Sa hiérarchie était-elle au courant de cette opération ?

Sa hiérarchie était au courant. Les écrits sont là pour le prouver. Mais au départ, dans la prise en charge de ce genre d’opérations extrêmement délicates, sensibles et dangereuses, on ne peut pas prendre le risque de communiquer l’information. Vous ne donnez l’information qu’après avoir réussi l’opération. Et c’est ce qu’il a toujours fait. Tout le monde lui reconnaît ses réussites extraordinaires. Si la lutte antiterroriste a été menée à bien, le mérite lui revient, à lui et à son équipe, pour au moins 90 %. Accuser quelqu’un de quelque chose ne constitue pas de facto la culpabilité. Il ne faut pas oublier la présomption d’innocence. Il faut fournir les preuves.

Vous connaissez le général Hassan depuis longtemps ?

J’ai eu l’occasion de le découvrir, un homme de grande qualité. Père de trois enfants dont l’un est officier dans l’armée, il vivait dans un appartement de trois pièces, un logement de fonction. Il était confiant et il avait tous les écrits prouvant que les autorités étaient au courant de tout ce qu’il faisait et qu’il n’a jamais entrepris quelque chose sans que sa hiérarchie ne soit au courant. (Depuis son audition, NDLR), je vous affirme qu’il n’a jamais été mis sous contrôle judiciaire.

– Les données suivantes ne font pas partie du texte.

Lemma pipeline_layout_step device f w0 w l :
  owns w l → cache_step w0 w →
  after (create_pipeline_layout device f) w
    (step_post f (λ h, let e := find_pipeline f (w_pipelines w) in
       mkResources (pr_device e) (set_layout_ e) h (shader_ e) (pipeline_ e)) KPipelineLayout device w0 l).
Proof. intros Ho Hcs. unfold create_pipeline_layout. apply after_ref. by apply stored_create. Qed.

Lemma shader_step device f w0 w l :
  owns w l → cache_step w0 w →
  after (create_shader_and_pipeline compile_compute_shader ocio_shader_text device f) w (λ o w',
    cache_step w0 w' ∧ match o with
    | Ret _ => ∃ s h, (let e := find_pipeline f (w_pipelines w) in find_pipeline f (w_pipelines w')
          = mkResources (pr_device e) (set_layout_ e) (pipeline_layout_ e) s h) ∧
        owns w' (Res KPipeline device h :: Res KShaderModule device s :: l)
    | Raise _ => ∃ part, owns w' (part ++ l)
    | _ => False
    end).
Proof.
  intros Ho Hcs. unfold create_shader_and_pipeline.
  destruct (make_compute_shader _ f) as [source|]; [|split; [done|by exists []]].
  destruct (compile_compute_shader source) as [what|spirv]; [split; [done|by exists []]|].
  apply after_ref. set (e := find_pipeline f (w_pipelines w)). apply after_vk.
  set (c := vkCreateShaderModule device spirv). apply after_bind. unfold after at 1. simpl.
  pose proof (cache_step_call c w0 w Hcs) as Hcs1.
  set (w1 := mkWorld _ _ _ _ _ _ _). assert (cache_step w0 w1) as Hcs2 by done.
  apply after_checked; intros E; [|split; [done|exists []]].
  2:{ change (owns (called c w) l). by eapply acquire_same. }
  assert (owns w1 (Res KShaderModule device (reply c w).2 :: l)) as Ho1.
  { change (owns (called c w) (Res KShaderModule device (reply c w).2 :: l)). by apply acquire_new. }
  eapply after_mono; [apply (stored_create KPipeline device _ _ f
    (λ h, mkResources (pr_device e) (set_layout_ e) (pipeline_layout_ e) (reply c w).2 h)
    w0 w1 (Res KShaderModule device (reply c w).2 :: l)); done|].
  intros [[]|what| |] w2 [Hcs3 Hpost]; try done; (split; [done|]).
  - destruct Hpost as (h & Hfind & Ho2). by exists (reply c w).2, h.
  - by exists [Res KShaderModule device (reply c w).2].
Qed.

(** Creating a pipeline: four objects, all in the entry, when it returns. *)
Lemma create_pipeline_exact device f e0 w l :
  pr_device e0 = device → owns w l →
  after (create_pipeline compile_compute_shader ocio_shader_text device f e0) w (λ o w',
    cache_step w w' ∧ match o with
    | Ret e => find_pipeline f (w_pipelines w') = e ∧ pr_device e = device ∧ owns w' (pipeline_held e ++ l)
    | Raise _ => ∃ part, owns w' (part ++ l)
    | _ => False
    end).
Proof.
  intros Hd Ho. unfold create_pipeline. apply after_bind. unfold after at 1. simpl.
  set (w1 := mkWorld _ _ _ _ _ _ _). assert (find_pipeline f (w_pipelines w1) = e0) as Ef by apply find_put.
  apply after_bind. eapply after_mono; [apply (set_layout_step device f w w1 l); done|]. rewrite Ef.
  intros [[]|what| |] w2 [Hcs2 Hp2]; try done; [|split; [done|by exists []]].
  destruct Hp2 as (h1 & Ef2 & Ho2). apply after_bind.
  eapply after_mono; [apply (pipeline_layout_step device f w w2); done|]. rewrite Ef2. simpl.
  intros [[]|what| |] w3 [Hcs3 Hp3]; try done;
    [|split; [done|by exists [Res KDescriptorSetLayout device h1]]].
  destruct Hp3 as (h2 & Ef3 & Ho3). apply after_bind.
  eapply after_mono; [apply (shader_step device f w w3); done|]. rewrite Ef3. simpl.
  intros [[]|what| |] w4 [Hcs4 Hp4]; try done.
  - destruct Hp4 as (h3 & h4 & Ef4 & Ho4). unfold after. simpl. rewrite Ef4. split; [done|].
    split; [done|]. split; [done|]. unfold pipeline_held. simpl. by rewrite Hd.
  - split; [done|]. destruct Hp4 as (part & Hp4).
    exists (part ++ [Res KPipelineLayout device h2; Res KDescriptorSetLayout device h1]).
    by rewrite <-(assoc_L (++)).
Qed.

(** ** The pass as a whole *)

Definition pools_real (pl : VulkanDevicePlane) : Prop :=
  ∀ t h, command_pools_ pl !! t = Some h → h ≠ VK_NULL_HANDLE.

Lemma pool_ready_real t pool pl pl' : pools_real pl → pool_ready t pool pl pl' →
  pools_real pl' ∧ device_ pl' = device_ pl.
Proof.
  intros Hr [[? ->]|(? & -> & Hp)]; [done|]. split; [|done]. intros t' h. simpl.
  destruct (decide (t = t')) as [->|Hne]; [rewrite lookup_insert_eq; congruence|].
  rewrite lookup_insert_ne by done. apply Hr.
Qed.

Lemma transition_ledger i im p pl extra w :
  w_images w !! i = Some (Some im) → plane_ im = p → plane_owned p pl extra w → pools_real pl →
  after (transition_to_general i) w (λ o w', match o with
    | Ret _ => ∃ pl', pools_real pl' ∧ device_ pl' = device_ pl ∧ is_Some (command_pools_ pl' !! w_thread w') ∧
        plane_owned p pl' extra w' ∧ w_pipelines w' = w_pipelines w ∧
        ∃ im', plane_ im' = p ∧ w_images w' = <[i := Some im']> (w_images w)
    | Raise _ => True
    | _ => False
    end).
Proof.
  intros Hi <- Ho Hreal. unfold transition_to_general. apply (image_at_some i im); [done|]. apply after_bind.
  eapply after_mono; [apply (submit_exact _ pl extra); [done|apply record_all_recording]|].
  intros [[]|what| |] w1 (pl' & Hpl & (Ep & Ei & Et & El) & H); try done.
  destruct H as [Hpool Ho1]. unfold after. simpl. exists pl'.
  assert (pools_real pl' ∧ device_ pl' = device_ pl) as [Hr' Hd'].
  { destruct Hpl as [->|(pool & Hpl)]; [done|by eapply pool_ready_real]. }
  rewrite Et, El, Ei. split_and!; try done. by exists (set_layout im LAYOUT_GENERAL).
Qed.

Lemma no_sets_plane pl extra : no_sets extra → no_sets (extra ++ plane_pools pl ++ plane_base pl).
Proof.
  intros H. unfold no_sets. rewrite !Forall_app. split; [done|]. split.
  - unfold plane_pools. apply Forall_fmap, Forall_true. done.
  - unfold plane_base, held_locals, when_nonnull.
    repeat (destruct (_ =? _)); simpl; by repeat constructor.
Qed.

(** From the pipeline on. *)
Lemma pass_rest p pl extra e input output i o w :
  plane_owned p pl extra w → pools_real pl → no_sets extra →
  w_images w !! input = Some (Some i) → w_images w !! output = Some (Some o) →
  plane_ i = p → plane_ o = p →
  after (_ ← transition_to_general input; _ ← transition_to_general output; pl ← plane_at p;
         i ← image_at input; o ← image_at output; pass_with p (device_ pl) e i o) w
    (λ o w', match o with
    | Ret _ => ∃ pl', plane_owned p pl' extra w' ∧ w_pipelines w' = w_pipelines w
    | Raise _ => True
    | _ => False
    end).
Proof.
  intros Ho Hreal Hsets Hi Hout Hpi Hpo. apply after_bind.
  eapply after_mono; [by apply (transition_ledger input i p pl extra)|].
  intros [[]|what| |] w1 H1; try done. destruct H1 as (pl1 & Hr1 & _ & _ & Ho1 & El1 & i1 & Hpi1 & Ei1).
  assert (∃ o1, plane_ o1 = p ∧ w_images w1 !! output = Some (Some o1)) as (o1 & Hpo1 & Hout1).
  { rewrite Ei1. destruct (decide (input = output)) as [->|Hne].
    - exists i1. rewrite list_lookup_insert_eq by (by eapply lookup_lt_Some). done.
    - exists o. by rewrite list_lookup_insert_ne. }
  apply after_bind. eapply after_mono; [by apply (transition_ledger output o1 p pl1 extra)|].
  intros [[]|what| |] w2 H2; try done. destruct H2 as (pl2 & Hr2 & _ & (pool & Hpool) & Ho2 & El2 & o2 & Hpo2 & Ei2).
  assert (w_images w1 !! input = Some (Some i1)) as Hi1.
  { rewrite Ei1. apply list_lookup_insert_eq. by eapply lookup_lt_Some. }
  assert (∃ i2, w_images w2 !! input = Some (Some i2)) as (i2 & Hi2).
  { rewrite Ei2. destruct (decide (output = input)) as [->|Hne].
    - exists o2. apply list_lookup_insert_eq. by eapply lookup_lt_Some.
    - exists i1. by rewrite list_lookup_insert_ne. }
  assert (w_images w2 !! output = Some (Some o2)) as Hout2.
  { rewrite Ei2. apply list_lookup_insert_eq. by eapply lookup_lt_Some. }
  apply (plane_at_some p pl2); [apply Ho2|]. apply (image_at_some input i2); [done|].
  apply (image_at_some output o2); [done|].
  pose proof (pass_settles p pl2 pool e i2 o2 w2 _ (proj1 Ho2) Hpool (Hr2 _ _ Hpool)
    (no_sets_plane pl2 extra Hsets) (proj2 Ho2)) as H. unfold settles in H.
  eapply after_mono; [exact H|]. intros [st|what| |] w3 H3; try done.
  destruct H3 as [(Ep & _ & _ & El) Ho3]. exists pl2. split; [split; [rewrite Ep; apply Ho2|done]|].
  by rewrite El, El2, El1.
Qed.

(** The entry of a format can be used on the device of [pl], or has no pipeline yet. *)
Definition entry_usable (pl : VulkanDevicePlane) (f : PixelFormat) (w : World D) : Prop :=
  let e := find_pipeline f (w_pipelines w) in
  pipeline_ e = VK_NULL_HANDLE ∨ pr_device e = device_ pl.

(** What obtaining the pipeline of [f] adds to what is held. *)
Definition added (f : PixelFormat) (w w' : World D) : list resource :=
  if pipeline_ (find_pipeline f (w_pipelines w)) =? VK_NULL_HANDLE
  then pipeline_held (find_pipeline f (w_pipelines w')) else [].

Lemma pipeline_for_exact p pl f extra w :
  plane_owned p pl extra w → entry_usable pl f w →
  after (pipeline_for compile_compute_shader ocio_shader_text p f) w (λ o w', cache_step w w' ∧
    match o with
    | Ret e => find_pipeline f (w_pipelines w') = e ∧ pr_device e = device_ pl ∧
        plane_owned p pl (added f w w' ++ extra) w'
    | Raise _ => ∃ part, plane_owned p pl (part ++ extra) w'
    | _ => False
    end).
Proof.
  intros [Hp Ho] He. unfold pipeline_for, entry_usable, added in *. apply (plane_at_some p pl); [done|].
  apply after_ref. set (e := find_pipeline f (w_pipelines w)) in *.
  destruct (pipeline_ e =? VK_NULL_HANDLE) eqn:En.
  - eapply after_mono; [apply (create_pipeline_exact (device_ pl)); done|].
    intros [e'|what| |] w' [(Ep & Ei & Et) H]; try done; (split; [done|]).
    + destruct H as (Ef & Hd & Ho'). split; [done|]. split; [done|]. split; [by rewrite Ep|].
      rewrite Ef. by rewrite <-(assoc_L (++)).
    + destruct H as (part & Ho'). exists part. split; [by rewrite Ep|]. by rewrite <-(assoc_L (++)).
  - destruct He as [He|He]; [by apply Z.eqb_neq in En|]. rewrite He, Z.eqb_refl. by apply after_ret.
Qed.

Lemma held_no_sets f w w' extra : no_sets extra → no_sets (added f w w' ++ extra).
Proof.
  intros H. unfold added, no_sets. apply Forall_app. split; [|done].
  destruct (_ =? _); [by repeat constructor|constructor].
Qed.

Lemma compute_pass_exact p pl extra input output i o w :
  plane_owned p pl extra w → pools_real pl → no_sets extra →
  w_images w !! input = Some (Some i) → w_images w !! output = Some (Some o) →
  plane_ i = p → plane_ o = p → entry_usable pl (Core.format (layout_ o)) w →
  after (compute_pass compile_compute_shader ocio_shader_text (Some p) input output) w (λ r w',
    ∃ status, r = Ret status ∧
    (status = CPIPE_OK → ∃ pl',
       plane_owned p pl' (added (Core.format (layout_ o)) w w' ++ extra) w')).
Proof.
  intros Ho Hreal Hsets Hi Hout Hpi Hpo He. unfold compute_pass.
  apply (image_at_some input i); [done|]. apply (image_at_some output o); [done|].
  rewrite Hpi, Hpo, Nat.eqb_refl. simpl. destruct (_ || _ || _); [by eexists|].
  apply after_catch, after_bind. eapply after_mono; [by apply (pipeline_for_exact p pl _ extra)|].
  intros [e|what| |] w1 [(Ep & Ei & Et) H]; try done; [|by eexists].
  destruct H as (Ef & Hd & Ho1). set (l := added _ w w1 ++ extra) in *.
  eapply after_mono; [apply (pass_rest p pl l e input output i o)|]; try done.
  - by apply held_no_sets.
  - by rewrite Ei.
  - by rewrite Ei.
  - intros [st|what| |] w2 H2; try done; [|by eexists]. destruct H2 as (pl' & Ho2 & El).
    exists st. split; [done|]. intros _. exists pl'. unfold l, added in *. by rewrite El.
Qed.

(** An entry that was left half made: its objects stay held after the pipeline is made
    again, and the entry no longer names them. *)
Lemma pipeline_retry_leaks p pl f stale extra w :
  plane_owned p pl (Res KDescriptorSetLayout (device_ pl) stale :: extra) w →
  set_layout_ (find_pipeline f (w_pipelines w)) = stale →
  pipeline_ (find_pipeline f (w_pipelines w)) = VK_NULL_HANDLE →
  after (pipeline_for compile_compute_shader ocio_shader_text p f) w (λ o w', match o with
    | Ret e => find_pipeline f (w_pipelines w') = e ∧
        plane_owned p pl (pipeline_held e ++ Res KDescriptorSetLayout (device_ pl) stale :: extra) w'
    | Raise _ => True
    | _ => False
    end).
Proof.
  intros Ho _ Hn. eapply after_mono; [apply (pipeline_for_exact p pl f _ w Ho); by left|].
  intros [e|what| |] w' [_ H]; try done. destruct H as (Ef & _ & Ho'). split; [done|].
  unfold added in Ho'. rewrite Hn, Ef in Ho'. done.
Qed.

End Passes.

Comment expliquez cette situation ?

Je ne suis pas très au fait des données.

S’agit-il d’un règlement de comptes ?

Je ne sais pas. Peut-être s’agit-il d’un règlement de compte, de jalousie ou d’une façon de procéder pour pouvoir éliminer une personne et mettre quelqu’un d’autre à sa place. Ce sont des pratiques qui se font dans toutes les armées du monde.

Peut-on parler d’une affaire qui s’inscrit dans une guerre des clans ?

Je ne sais pas parce que je n’ai personnellement pas d’informations pour pouvoir affirmer ça.

Y a-t-il eu une plainte déposée contre lui ?

Dans le code de la justice militaire, le ministre de la Défense est la seule autorité qui peut émettre un ordre de poursuite (contre un militaire). Le procureur militaire exécute l’ordre de poursuite. Mais le ministre de la Défense n’ordonne la poursuite qu’après le dépôt de plainte du Corps auquel la personne concernée appartient. Mais il n’y a pas de plainte du DRS. Sa poursuite est donc illégale. Tant que son Corps n’a pas déposé plainte pour dire qu’il a failli dans l’exercice de sa mission, on ne peut pas le poursuivre.

C’est le ministre de la Défense qui a ordonné la poursuite contre le général Hassan ?

Je ne sais pas. Je n’ai pas encore accès au dossier.

Est-ce que sa famille a pu lui rendre visite ?

Oui, elle a réussi à lui rendre visite dimanche et il va bien.